Le cinéma, pour Francis Dannemark, ce sont d’abord « des histoires formidables ». Très féru sur le sujet, il cite dans son roman des dizaines de films, connus ou moins, que ses héros évoquent ou visionnent avec toujours le même plaisir. « C’est chez moi, un goût aussi ancien que celui pour les livres ou la musique. C’est le contre-point de mes activités d’éditeur [au Castor Astral où il dirige la collection Escales des Lettres] ou de conseiller littéraire. J’ai longtemps eu honte de dire que, parfois, je n’en peux plus de lire. Et souvent de mauvais manuscrits. Mais si j’ai beaucoup de peine à être un lecteur tout à fait naïf, je garde par rapport au cinéma une très grande fraîcheur que je n’ai plus quand j’ouvre un bouquin. »

Il avoue une affection particulière pour le cinéma des années 1930. « Ce sont des années de crise, de dépression, dangereuses, difficiles, on sent qu’un conflit arrive.
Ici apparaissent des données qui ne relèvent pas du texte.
Lemma keeps_submit_one x : keeps (submit_one bdev_rc x).
Proof. unfold submit_one. keeps_go. Qed.
#[local] Hint Resolve keeps_submit_one : keeps.
Lemma keeps_submit_loop n t : keeps (submit_loop bdev_rc n t).
Proof. induction n as [|n IH]; cbn [submit_loop]; keeps_go. Qed.
#[local] Hint Resolve keeps_submit_loop : keeps.
Lemma keeps_run_event : keeps (run_event bdev_rc).
Proof. unfold run_event, reactor_submit_on_core. keeps_go. Qed.
Lemma keeps_complete i : keeps (complete bdev_io i).
Proof. unfold complete, reactor_bio_cb. keeps_go. Qed.
#[local] Hint Resolve keeps_run_event keeps_complete : keeps.
Lemma keeps_others_step : keeps (others_step bdev_rc bdev_io pick).
Proof. unfold others_step. keeps_go. Qed.
#[local] Hint Resolve keeps_others_step : keeps.
Lemma keeps_cq_size t : keeps (W := W) (reactor_cq_size t).
Proof. unfold reactor_cq_size. cbv zeta. keeps_go. Qed.
#[local] Hint Resolve keeps_cq_size : keeps.
Lemma keeps_cq_wait n : forall t m, keeps (cq_wait bdev_rc bdev_io pick n t m).
Proof. induction n as [|n IH]; intros t m; cbn [cq_wait]; keeps_go; apply IH. Qed.
#[local] Hint Resolve keeps_cq_wait : keeps.
Lemma keeps_cq_get_reqs t lo hi : keeps (reactor_cq_get_reqs bdev_rc bdev_io pick t lo hi).
Proof. unfold reactor_cq_get_reqs. keeps_go. Qed.
#[local] Hint Resolve keeps_cq_get_reqs : keeps.
Lemma keeps_get_all n : forall t p c, keeps (get_all bdev_rc bdev_io pick n t p c).
Proof. induction n as [|n IH]; intros t p c; cbn [get_all]; keeps_go; apply IH. Qed.
Lemma keeps_put_reqs t reqs : keeps (W := W) (put_reqs t reqs).
Proof. induction reqs as [|x l IH]; cbn [put_reqs]; keeps_go. Qed.
#[local] Hint Resolve keeps_put_reqs : keeps.
Lemma keeps_submit_reqs t reqs : keeps (W := W) (reactor_submit_reqs t reqs).
Proof. unfold reactor_submit_reqs. keeps_go. Qed.
Lemma keeps_fill_jobs l : forall jobs, keeps (W := W) (fill_jobs jobs l).
Proof. induction l as [|[p b] l IH]; intros [|j jobs]; cbn [fill_jobs]; keeps_go; apply IH. Qed.
End programs.

End ReactorKept.

(** * The reactor: the calls of the file system

    [sound s A]: the state [s] between two calls; pooled tasks and requests are
    not under way. *)
Module ReactorCalls.
Import ReactorRun ReactorKept.

Section calls.
Context {W : Type} (bdev_rc : io_job -> W -> Z) (bdev_io : io_job -> W -> bool * W) (pick : list Z -> nat).
Context (rc_ok : forall j w, bdev_rc j w = 0) (io_ok : forall j w, (bdev_io j w).1 = true).
Context (pick_ok : forall l, l <> [] -> (pick l < length l)%nat).
Implicit Types (A : areactor (W := W)) (s : rst W) (t x : Z) (xs : list (Z * Z)).

Notation effect := (effect bdev_io).
Notation gone := (gone bdev_io).

(** A request that no thread waits for *)
Definition away A x : Prop := forall t, x ∉ content A t.

Record sound s A : Prop := {
  so_ready : ready s A;
  so_lcore : lcore s = REACTOR_LCORE;
  so_task : forall t, t ∈ task_pool s -> content A t = [] /\ exists v, r_tasks s !! t = Some v /\
    REACTOR_MAX_REQUEST <= len (slots (sq v)) /\ REACTOR_MAX_REQUEST <= len (slots (cq v));
  so_req : forall x, x ∈ req_pool s ++ job_pool s -> is_Some (r_jobs s !! x) /\ away A x;
  so_once : NoDup (job_pool s) }.
Lemma queue_away (m : gmap Z (list Z)) x : map_Forall (fun _ l => x ∉ l) m -> forall t, x ∉ queue m t.
Proof.
  intros H t Hx. unfold queue in Hx. destruct (m !! t) as [l|] eqn:E; [by apply (map_Forall_lookup_1 _ _ _ _ H E)|by apply not_elem_of_nil in Hx].
Qed.
Lemma allowed_intro A t d x j (Q : Prop) : job_ok j -> a_depth A !! t = Some d -> load A t < d - 1 ->
  map_Forall (fun _ l => x ∉ l) (a_sq A) -> map_Forall (fun _ l => x ∉ l) (a_cq A) -> x ∉ (a_fl (W := disk) A).*1 -> Q -> allowed A (Put t x j) /\ Q.
Proof.
  intros Hj Hd Hl Hs Hc Hf HQ. split; [|done]. split; [done|]. split; [by exists d|]. split; [|done]. intros t'. by split; apply queue_away.
Qed.

Lemma rings_refine_queues_witness :
  exists rs s', acts disk_rc disk_io schedule (set_tasks (<[ 1 := task3 ]> (r_tasks start)) start) = Some (rs, s') /\
    rs = [[]; []; []; []; []; [Some 13]; []; [Some 12]].
Proof.
  assert (rep (set_tasks (<[ 1 := task3 ]> (r_tasks start)) start) (reset astart 1 3)) as R.
  { apply ready_reset; try done; [apply start_sound|apply ring_new; unfold len; by rewrite length_replicate..]. }
  assert (all_allowed disk_io (reset astart 1 3) schedule) as Hal.
  { unfold schedule. cbn [all_allowed]. repeat first
      [ exact I
      | apply (allowed_intro _ _ 3); [split; [done|by right; left]|done|done|apply (bool_decide_unpack _); by vm_compute..|]
      | split; [cbn [allowed]; try split; apply (bool_decide_unpack _); by vm_compute|] ]. }
  destruct (wp_elim _ _ _ (rings_refine_queues disk_rc disk_io (fun _ _ => eq_refl) disk_io_ok _ _ schedule 1 R Hal)) as (rs & s' & E & Hrs & _).
  exists rs, s'. split; [exact E|]. rewrite Hrs. by vm_compute.
Defined.
(** ** Submission *)

(** The loop of nvfuse_aio_gen_dev_reqs: [None] is a block that is not there.
    Every round fills a job and there is none behind the last, so that their
    number bounds the rounds. *)
Fixpoint gen_jobs (fuel : nat) (areq : Z) (a : aio_req) (jobs : list Z) (start length count job_count : Z) : AM (option (Z * Z)) :=
  match fuel with
  | O => mabort
  | S fuel =>
      if length =? 0 then mret (Some (count, job_count))
      else
        let lblk := s32 (Z.quot start CLUSTER_SIZE) in
        let max_blocks := s32 (Z.quot length CLUSTER_SIZE) in
        '(pblk, num_alloc) ← on_file (af_fgetblk (q_fid a) lblk max_blocks);
        if pblk <? 0 then mret None
        else
          job ← mlift (aget jobs job_count);
          on_reactor (upd_job job (fun j =>
            mk_job (pblk * CLUSTER_SIZE) (s32 (num_alloc * CLUSTER_SIZE))
              (if q_opcode a =? READ then SPDK_BDEV_IO_TYPE_READ else SPDK_BDEV_IO_TYPE_WRITE)
              (q_buf a + count * CLUSTER_SIZE) 1 0 (j_task j) 0 areq));;
          gen_jobs fuel areq a jobs (start + u32 (num_alloc * CLUSTER_SIZE)) (length - u32 (num_alloc * CLUSTER_SIZE))
            (s32 (count + num_alloc)) (job_count + 1)
  end.

(** src/nvfuse_aio.c: nvfuse_aio_gen_dev_reqs; a NULL task is dereferenced. *)
Definition nvfuse_aio_gen_dev_reqs (areq : Z) : AM Z :=
  a ← get_areq areq;
  massert (negb (q_jobs a =? 0));;
  jobs ← on_reactor (nvfuse_make_jobs (q_jobs a));
  r ← gen_jobs (S (S (length jobs))) areq a jobs (q_offset a) (q_bytes a) 0 0;
  match r with
  | None => mret (-1)
  | Some (count, job_count) =>
      (if job_count <? q_jobs a then on_reactor (nvfuse_release_jobs (drop (Z.to_nat job_count) jobs)) else mret tt);;
      massert (job_count <=? count);;
      massert (count =? q_jobs a);;
      q ← get_q;
      t ← mlift (aio_task q);
      res ← on_reactor (reactor_submit_reqs t (take (Z.to_nat job_count) jobs));
      if res <? 0 then mret (-1)
      else
        upd_q (fun q => set_total (total_bio_job_count q + job_count) q);;
        upd_areq areq (set_q_jobs job_count);;
        mret 0
  end.

(** The loop of nvfuse_aio_queue_submission *)
Fixpoint submit_queue (l : list Z) : AM Z :=
  match l with
  | [] => mret 0
  | areq :: l =>
      a ← get_areq areq;
      d ← on_file (af_is_directio (q_fid a));
      massert (negb (d =? 0));;
      upd_areq areq (set_q_jobs (NVFUSE_SIZE_TO_BLK (q_bytes a)));;
      res ← nvfuse_aio_gen_dev_reqs areq;
      if res <? 0 then mret (-1)
      else nvfuse_aio_queue_dequeue areq NVFUSE_SUBMISSION_QUEUE;; submit_queue l
  end.

(** src/nvfuse_aio.c: nvfuse_aio_queue_submission *)
Definition nvfuse_aio_queue_submission (areq : Z) : AM Z :=
  a ← get_areq areq;
  d ← on_file (af_is_directio (q_fid a));
  massert (negb (d =? 0));;
  bytes ← (if q_opcode a =? READ then on_file (af_read (q_fid a) (s32 (q_bytes a)) (q_offset a))
           else on_file (af_write (q_fid a) (u32 (q_bytes a)) (q_offset a)));
  if u32 bytes =? q_bytes a then
    nvfuse_aio_queue_enqueue areq NVFUSE_SUBMISSION_QUEUE;;
    q ← get_q;
    submit_queue (asq_head q)
  else mret (-1).

(** ** Completion *)

(** A completed job is counted; with the last one of a request the request is
    complete. *)
Fixpoint complete_jobs (jobs : list Z) : AM unit :=
  match jobs with
  | [] => mret tt
  | job :: jobs =>
      on_reactor (upd_job job (set_complete 1));;
      j ← on_reactor (get_job job);
      let areq := j_tag1 j in
      upd_areq areq (fun a => set_q_jobs (q_jobs a - 1) a);;
      (if negb (j_ret j =? 0) then upd_areq areq (set_error (-1)) else mret tt);;
      a ← get_areq areq;
      (if q_jobs a =? 0 then
         d ← on_file (af_is_directio (q_fid a));
         massert (negb (d =? 0));;
         nvfuse_aio_gen_dev_cpls areq
       else mret tt);;
      complete_jobs jobs
  end.

(** src/nvfuse_aio.c: nvfuse_aio_wait_dev_cpls, with the array of AIO_MAX_QDEPTH
    jobs *)
Definition nvfuse_aio_wait_dev_cpls (min_nr nr : Z) : AM Z :=
  q ← get_q;
  t ← mlift (aio_task q);
  jobs ← on_reactor (reactor_cq_get_reqs bdev_rc bdev_io pick t min_nr nr);
  jobs ← mlift (mapM id jobs);
  let cc := Z.of_nat (length jobs) in
  massert (cc <=? AIO_MAX_QDEPTH);;
  upd_q (fun q => set_total (total_bio_job_count q - cc) q);;
  complete_jobs jobs;;
  on_reactor (nvfuse_release_jobs jobs);;
  mret cc.

(** [while (aioq->acq_cur_depth < aioq->max_completions)]: a round waits for all
    jobs under way; when there are none left it returns at once, and the loop
    never ends. *)
Fixpoint wait_completions (fuel : nat) : AM unit :=
  q ← get_q;
  if acq_cur_depth q <? max_completions q then
    match fuel with
    | O => mabort
    | S fuel => nvfuse_aio_wait_dev_cpls (total_bio_job_count q) (total_bio_job_count q);; wait_completions fuel
    end
  else mret tt.

(** Takes a request out of the completion queue. *)
Definition take_completion (areq : Z) : AM unit :=
  a ← get_areq areq;
  massert (q_jobs a =? 0);;
  nvfuse_aio_queue_dequeue areq (q_status a);;
  mret tt.
Fixpoint call_back (l : list Z) : AM unit :=
  match l with
  | [] => mret tt
  | areq :: l =>
      take_completion areq;;
      mmodify (fun s => mk_ast F W (s_file s) (s_reactor s) (s_q s) (s_reqs s) (s_called s ++ [areq]));;
      call_back l
  end.

(** src/nvfuse_aio.c: nvfuse_aio_queue_completion *)
Definition nvfuse_aio_queue_completion : AM Z :=
  wait_completions 1;;
  q ← get_q;
  call_back (acq_head q);;
  mret 0.

(** src/nvfuse_aio.c: nvfuse_io_submit: the result is that of the last request. *)
Fixpoint io_submit_loop (l : list Z) (ret : Z) : AM Z :=
  match l with
  | [] => mret ret
  | areq :: l => ret ← nvfuse_aio_queue_submission areq; io_submit_loop l ret
  end.
Definition nvfuse_io_submit (l : list Z) : AM Z := io_submit_loop l 0.

(** src/nvfuse_aio.c: nvfuse_io_getevents: the requests that are written to
    [list] *)
Fixpoint getevents_loop (l : list Z) (nr idx : Z) : AM (list Z) :=
  match l with
  | [] => mret []
  | areq :: l =>
      take_completion areq;;
      if idx + 1 =? nr then mret [areq] else rest ← getevents_loop l nr (idx + 1); mret (areq :: rest)
  end.
Definition nvfuse_io_getevents (min_nr nr : Z) : AM (list Z) :=
  nvfuse_aio_wait_dev_cpls min_nr nr;;
  q ← get_q;
  getevents_loop (acq_head q) nr 0.

End ops.
End Aio.

(** * Rules *)
Module AioSpec.
Import ReactorSpec ReactorRun ReactorKept ReactorCalls Aio.

Section spec.
Context {F W : Type} `{AioFile F} (bdev_rc : io_job -> W -> Z) (bdev_io : io_job -> W -> bool * W) (pick : list Z -> nat).
Context (rc_ok : forall j w, bdev_rc j w = 0) (io_ok : forall j w, (bdev_io j w).1 = true).
Context (pick_ok : forall l, l <> [] -> (pick l < length l)%nat).
Implicit Types (s : ast F W) (A : areactor (W := W)) (r : rst W) (f : F) (t x id : Z).

Definition put_file f s : ast F W := mk_ast F W f (s_reactor s) (s_q s) (s_reqs s) (s_called s).
Definition put_reactor r s : ast F W := mk_ast F W (s_file s) r (s_q s) (s_reqs s) (s_called s).
Definition put_called l s : ast F W := mk_ast F W (s_file s) (s_reactor s) (s_q s) (s_reqs s) l.

Lemma wp_on_file {X} (m : M F X) (Q : X -> ast F W -> Prop) s : wp m (fun y f => Q y (put_file f s)) (s_file s) -> wp (on_file m) Q s.
Proof. unfold wp, on_file. by destruct (m (s_file s)) as [[x f]|]. Qed.
Lemma wp_on_reactor {X} (m : M (rst W) X) (Q : X -> ast F W -> Prop) s : wp m (fun y r => Q y (put_reactor r s)) (s_reactor s) -> wp (on_reactor m) Q s.
Proof. unfold wp, on_reactor. by destruct (m (s_reactor s)) as [[x r]|]. Qed.
Lemma wp_get_areq id a (Q : aio_req -> ast F W -> Prop) s : s_reqs s !! id = Some a -> Q a s -> wp (get_areq id) Q s.
Proof. intros E HQ. unfold wp, get_areq. by rewrite E. Qed.
Lemma wp_upd_areq id a g (Q : unit -> ast F W -> Prop) s :
  s_reqs s !! id = Some a -> Q tt (set_reqs (<[ id := g a ]> (s_reqs s)) s) -> wp (upd_areq id g) Q s.
Proof. intros E HQ. unfold upd_areq. wp_step. by eapply wp_get_areq. Qed.
Lemma wp_get_q (Q : aio_queue -> ast F W -> Prop) s : Q (s_q s) s -> wp get_q Q s.
Proof. done. Qed.

(** ** Requests under way *)

(** The requests that the jobs of the task [t] belong to *)
Definition tags A (xs : list Z) : list Z := omap (fun x => j_tag1 <$> a_job A !! x) xs.
Definition count id (l : list Z) : Z := Z.of_nat (length (filter (fun i => i = id) l)).

Lemma count_cons id i l : count id (i :: l) = (if decide (i = id) then 1 else 0) + count id l.
Proof. unfold count. rewrite filter_cons. case_decide; simpl length; lia. Qed.
Lemma count_nonneg id l : 0 <= count id l.
Proof. unfold count. lia. Qed.
Lemma count_zero id l : count id l = 0 <-> id ∉ l.
Proof.
  unfold count. split.
  - intros Hc Hin. assert (id ∈ filter (fun i => i = id) l) as Hf by (by apply list_elem_of_filter). destruct (filter _ l); [by apply not_elem_of_nil in Hf|simpl in Hc; lia].
  - intros Hn. destruct (filter (fun i => i = id) l) as [|y l'] eqn:E; [done|]. exfalso. apply Hn.
    assert (y ∈ filter (fun i => i = id) l) as Hy by (rewrite E; apply elem_of_cons; by left). apply list_elem_of_filter in Hy as [-> Hy]. done.
Qed.
Lemma count_perm id l l' : l ≡ₚ l' -> count id l = count id l'.
Proof. intros P. unfold count. by rewrite P. Qed.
Et pourtant, jamais dans l’histoire de cet art, on a connu une telle production de comédies, celles de Capra, McCarey, La Cava et d’autres. Mais elles prennent en charge l’état du monde, elles ne font pas semblant que le monde va bien. L’accent est par exemple mis sur l’opposition entre riches et pauvres. Et pourtant, le regard porté est extraordinaire, on peut en rire. Je trouve cela magnifique. Quant à la comédie musicale, elle est, avec le dessin animé, le cinéma le plus pur. Ce sont les deux seuls genres cinématographiques qui s’affranchissent totalement du réalisme, de l’envie de faire vrai. On sait tout de sait que l’on est dans une autre dimension. Cela peut produire des tas de bêtises comme des chefs d’œuvres. »


Un autre élément fondamental du roman est le climat. Les premiers chapitres, qui se passent sous la neige compliquant les déplacements, génèrent un climat très bien rendu. « Je pense qu’au quotidien, le ciel au-dessus de notre tête, la température, nous influence considérablement », sourit l’auteur du Grand Jardin.

Et puis, une fois encore après Choses qu’on dit la nuit entre deux villes ou Du train où vont les choses à la fin d’un long hiver, se rappelant qu’il est également poète, Francis Dannemark a choisi un long titre, ici formé de deux décasyllabes, le ver classique des épopées au Moyen Âge. Tout simplement parce que, pour lui, « le roman doit se retrouver dans la musique du titre ».